#### Goal of the exercise
Write out once more the lines running from the top of the entries below to the line with "rewrite (IH _ H), get_side_map.", both ends included.

Data to process Start Marker

(** A field other than [additional_fields] is assigned without a look
    at the side map. *)
Lemma setattr_field_side_map (key : string) (v : PyVal) (d d' : BlockscoutResponse) :
  setattr_field key v d = Some d' -> key <> "additional_fields" ->
  additional_fields d' = additional_fields d.
Proof.
  intros H Hne. destruct d. unfold setattr_field in H. cbn.
  split_on_key key H. discriminate.
Qed.

Section FieldOfResponse.

(** A field [get] of the response, of name [field]. *)
Variable get : BlockscoutResponse -> PyVal.
Variable field : string.
Hypothesis field_known : is_field field = true.
Hypothesis get_setattr : forall key v d d',
  setattr_field key v d = Some d' -> get d' = if String.eqb key field then v else get d.
Hypothesis get_side_map : forall af d, get (set_additional_fields af d) = get d.

Lemma init_loop_field (kwargs : list (string * PyVal)) (d d' : BlockscoutResponse) :
  init_loop kwargs d = inr d' -> get d' = default (get d) (last_binding kwargs field).
Proof.
  revert d. induction kwargs as [|[key v] rest IH]; intros d H; cbn in H.
  - now injection H as <-.
  - cbn [last_binding].
    destruct (setattr_field key v d) as [d1|] eqn:Hset.
    + rewrite (IH _ H). rewrite (get_setattr _ _ _ _ Hset).
      destruct (last_binding rest field); [reflexivity |].
      now destruct (String.eqb key field).
    + assert (Hk : String.eqb key field = false).
      { destruct (String.eqb_spec key field) as [->|]; [|reflexivity].
        apply (setattr_field_is_field field v d) in field_known.
        rewrite Hset in field_known. now destruct field_known. }
      destruct (additional_fields d); try discriminate.
      rewrite (IH _ H), get_side_map.
      destruct (last_binding rest field); [reflexivity |]. now rewrite Hk.
Qed.

End FieldOfResponse.

Ltac field_of_response :=
  intros kwargs d d' H;
  match goal with
  | |- ?g d' = default (?g d) (last_binding kwargs ?f) =>
      apply (init_loop_field g f); [reflexivity | | | exact H]
  end;
  [ intros key v [] d1 Hs; unfold setattr_field in Hs; cbn;
    split_on_key key Hs; discriminate
  | intros af []; reflexivity ].

Lemma init_loop_name : forall kwargs d d',
  init_loop kwargs d = inr d' -> r_name d' = default (r_name d) (last_binding kwargs "name").
Proof. field_of_response. Qed.

Lemma init_loop_is_verified : forall kwargs d d',
  init_loop kwargs d = inr d' ->
  is_verified d' = default (is_verified d) (last_binding kwargs "is_verified").
Proof. field_of_response. Qed.

Lemma init_loop_is_fully_verified : forall kwargs d d',
  init_loop kwargs d = inr d' ->
  is_fully_verified d' =
    default (is_fully_verified d) (last_binding kwargs "is_fully_verified").
Proof. field_of_response. Qed.

Lemma init_loop_is_partially_verified : forall kwargs d d',
  init_loop kwargs d = inr d' ->
  is_partially_verified d' =
    default (is_partially_verified d) (last_binding kwargs "is_partially_verified").
Proof. field_of_response. Qed.

Lemma init_loop_is_verified_via_sourcify : forall kwargs d d',
  init_loop kwargs d = inr d' ->
  is_verified_via_sourcify d' =
    default (is_verified_via_sourcify d) (last_binding kwargs "is_verified_via_sourcify").
Proof. field_of_response. Qed.

Lemma init_loop_sourcify_repo_url : forall kwargs d d',
  init_loop kwargs d = inr d' ->
  sourcify_repo_url d' =
    default (sourcify_repo_url d) (last_binding kwargs "sourcify_repo_url").
Proof. field_of_response. Qed.

Lemma init_loop_minimal_proxy_address_hash : forall kwargs d d',
  init_loop kwargs d = inr d' ->
  minimal_proxy_address_hash d' =
    default (minimal_proxy_address_hash d)
            (last_binding kwargs "minimal_proxy_address_hash").
Proof. field_of_response. Qed.

Lemma init_loop_verified_at : forall kwargs d d',
  init_loop kwargs d = inr d' ->
  verified_at d' = default (verified_at d) (last_binding kwargs "verified_at").
Proof. field_of_response. Qed.

Lemma last_binding_cons_none (key k : string) (v : PyVal) (rest : list (string * PyVal)) :
  last_binding ((k, v) :: rest) key = None ->
  last_binding rest key = None /\ String.eqb k key = false.
Proof.
  cbn. destruct (last_binding rest key); [discriminate |].
  destruct (String.eqb k key); [discriminate | auto].
Qed.

Lemma init_loop_side_map (kwargs kv0 : list (string * PyVal)) (d : BlockscoutResponse) :
  last_binding kwargs "additional_fields" = None ->
  additional_fields d = VDict kv0 ->
  exists d' kv',
    init_loop kwargs d = inr d' /\ additional_fields d' = VDict kv' /\
    forall key,
      dict_get kv' key =
        if is_field key then dict_get kv0 key
        else match last_binding kwargs key with
             | Some v => Some v
             | None => dict_get kv0 key
             end.
Proof.
  revert kv0 d. induction kwargs as [|[k v] rest IH]; intros kv0 d Hno Haf.
  - exists d, kv0. split; [reflexivity |]. split; [exact Haf |].
    intros key. cbn. now destruct (is_field key).
  - apply last_binding_cons_none in Hno as [Hrest Hk]. cbn [init_loop].
    destruct (setattr_field k v d) as [d1|] eqn:Hset.
    + assert (Hfk : is_field k = true) by (apply (setattr_field_is_field k v d); eauto).
      assert (Haf1 : additional_fields d1 = VDict kv0).
      { rewrite (setattr_field_side_map _ _ _ _ Hset); [exact Haf |].
        intros ->. now rewrite String.eqb_refl in Hk. }
      destruct (IH kv0 d1 Hrest Haf1) as (d' & kv' & Hinit & Haf' & Hget).
      exists d', kv'. split; [exact Hinit |]. split; [exact Haf' |].
      intros key. rewrite Hget. cbn [last_binding].
      destruct (is_field key) eqn:Hfq; [reflexivity |].
      destruct (last_binding rest key); [reflexivity |].
      destruct (String.eqb_spec k key) as [->|]; [congruence | reflexivity].
    + assert (Hfk : is_field k = false).
      { destruct (is_field k) eqn:Hf; [|reflexivity].
        apply (setattr_field_is_field k v d) in Hf. rewrite Hset in Hf. now destruct Hf. }
      rewrite Haf.
      destruct (IH (dict_set k v kv0) (set_additional_fields (VDict (dict_set k v kv0)) d)
                  Hrest) as (d' & kv' & Hinit & Haf' & Hget).
      { now destruct d. }
      exists d', kv'. split; [exact Hinit |]. split; [exact Haf' |].
      intros key. rewrite Hget. cbn [last_binding].
      destruct (is_field key) eqn:Hfq.
      * apply dict_get_set_other. congruence.
      * destruct (last_binding rest key); [reflexivity |].
        destruct (String.eqb_spec k key) as [->|Hne].
        -- apply dict_get_set_same.
        -- apply dict_get_set_other. congruence.
Qed.

Lemma init_loop_app (a b : list (string * PyVal)) (d : BlockscoutResponse) :
  init_loop (a ++ b) d =
  match init_loop a d with
  | inr d' => init_loop b d'
  | inl e => inl e
  end.
Proof.
  revert d. induction a as [|[k v] a IH]; intros d; cbn; [reflexivity |].
  destruct (setattr_field k v d); [apply IH |].
  destruct (additional_fields d); try reflexivity. apply IH.
Qed.

(** X4.  When the constructor returns, each field the mapper reads holds
    the value the body gives under the field's name, and the class default
    when the body has no such key. *)
Theorem constructor_reads_fields (kwargs : list (string * PyVal)) (d : BlockscoutResponse)
    (Hnew : new_BlockscoutResponse (VDict kwargs) = inr d) :
  r_name d = default (VStr "") (last_binding kwargs "name") /\
  is_verified d = default (VBool false) (last_binding kwargs "is_verified") /\
  is_fully_verified d = default (VBool false) (last_binding kwargs "is_fully_verified") /\
  is_partially_verified d =
    default (VBool false) (last_binding kwargs "is_partially_verified") /\
  is_verified_via_sourcify d =
    default (VBool false) (last_binding kwargs "is_verified_via_sourcify") /\
  sourcify_repo_url d = default (VStr "") (last_binding kwargs "sourcify_repo_url") /\
  minimal_proxy_address_hash d =
    default (VStr "") (last_binding kwargs "minimal_proxy_address_hash") /\
  verified_at d = default (VStr "") (last_binding kwargs "verified_at").
Proof.
  cbn in Hnew. destruct (has_key kwargs "self"); [discriminate |].
  rewrite (init_loop_name _ _ _ Hnew), (init_loop_is_verified _ _ _ Hnew),
    (init_loop_is_fully_verified _ _ _ Hnew), (init_loop_is_partially_verified _ _ _ Hnew),
    (init_loop_is_verified_via_sourcify _ _ _ Hnew), (init_loop_sourcify_repo_url _ _ _ Hnew),
    (init_loop_minimal_proxy_address_hash _ _ _ Hnew), (init_loop_verified_at _ _ _ Hnew).
  repeat split.
Qed.

Lemma constructor_reads_fields_witness :
  r_name erc1967_response = VStr "MyERC1967Proxy" /\
  is_verified erc1967_response = VBool false /\
  is_fully_verified erc1967_response = VBool false /\
  is_partially_verified erc1967_response = VBool false /\
  is_verified_via_sourcify erc1967_response = VBool false /\
  sourcify_repo_url erc1967_response = VStr "" /\
  minimal_proxy_address_hash erc1967_response = VStr "" /\
  verified_at erc1967_response = VStr "".
Proof.
  exact (constructor_reads_fields [("name", VStr "MyERC1967Proxy")] erc1967_response eq_refl).
Defined.

Lemma last_binding_has_key (kwargs : list (string * PyVal)) (key : string) :
  last_binding kwargs key = None -> has_key kwargs key = false.
Proof.
  induction kwargs as [|[k v] rest IH]; [reflexivity |]. intros H.
  apply last_binding_cons_none in H as [Hrest Hk].
  unfold has_key in *. cbn. now rewrite Hk, IH.
Qed.

(** X5.  For a body that has neither the key ["additional_fields"] nor the
    key ["self"] the constructor never raises, and the side map it leaves
    holds exactly the keys of the body that are no dataclass field, each
    with its value. *)
Theorem constructor_keeps_unknown_keys (kwargs : list (string * PyVal))
    (Hno : last_binding kwargs "additional_fields" = None)
    (Hself : last_binding kwargs "self" = None) :
  exists d kv,
    new_BlockscoutResponse (VDict kwargs) = inr d /\
    additional_fields d = VDict kv /\
    forall key,
      dict_get kv key = if is_field key then None else last_binding kwargs key.
Proof.
  destruct (init_loop_side_map kwargs [] response_defaults Hno eq_refl)
    as (d & kv & Hinit & Haf & Hget).
  exists d, kv. split; [|split; [exact Haf |]].
  - cbn. now rewrite (last_binding_has_key _ _ Hself).
  - intros key. rewrite Hget. cbn. now destruct (last_binding kwargs key).
Qed.

Lemma constructor_keeps_unknown_keys_witness :
  exists d kv,
    new_BlockscoutResponse
      (VDict [("name", VStr "Token"); ("abi", VList []); ("language", VStr "solidity")])
      = inr d /\
    additional_fields d = VDict kv /\
    forall key,
      dict_get kv key =
        if is_field key then None
        else last_binding
               [("name", VStr "Token"); ("abi", VList []); ("language", VStr "solidity")] key.
Proof.
  apply (constructor_keeps_unknown_keys
           [("name", VStr "Token"); ("abi", VList []); ("language", VStr "solidity")]).
  - reflexivity.
  - reflexivity.
Defined.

Data to process End Marker

#### Solution
(** A field other than [additional_fields] is assigned without a look
    at the side map. *)
Lemma setattr_field_side_map (key : string) (v : PyVal) (d d' : BlockscoutResponse) :
  setattr_field key v d = Some d' -> key <> "additional_fields" ->
  additional_fields d' = additional_fields d.
Proof.
  intros H Hne. destruct d. unfold setattr_field in H. cbn.
  split_on_key key H. discriminate.
Qed.

Section FieldOfResponse.

(** A field [get] of the response, of name [field]. *)
Variable get : BlockscoutResponse -> PyVal.
Variable field : string.
Hypothesis field_known : is_field field = true.
Hypothesis get_setattr : forall key v d d',
  setattr_field key v d = Some d' -> get d' = if String.eqb key field then v else get d.
Hypothesis get_side_map : forall af d, get (set_additional_fields af d) = get d.

Lemma init_loop_field (kwargs : list (string * PyVal)) (d d' : BlockscoutResponse) :
  init_loop kwargs d = inr d' -> get d' = default (get d) (last_binding kwargs field).
Proof.
  revert d. induction kwargs as [|[key v] rest IH]; intros d H; cbn in H.
  - now injection H as <-.
  - cbn [last_binding].
    destruct (setattr_field key v d) as [d1|] eqn:Hset.
    + rewrite (IH _ H). rewrite (get_setattr _ _ _ _ Hset).
      destruct (last_binding rest field); [reflexivity |].
      now destruct (String.eqb key field).
    + assert (Hk : String.eqb key field = false).
      { destruct (String.eqb_spec key field) as [->|]; [|reflexivity].
        apply (setattr_field_is_field field v d) in field_known.
        rewrite Hset in field_known. now destruct field_known. }
      destruct (additional_fields d); try discriminate.
      rewrite (IH _ H), get_side_map.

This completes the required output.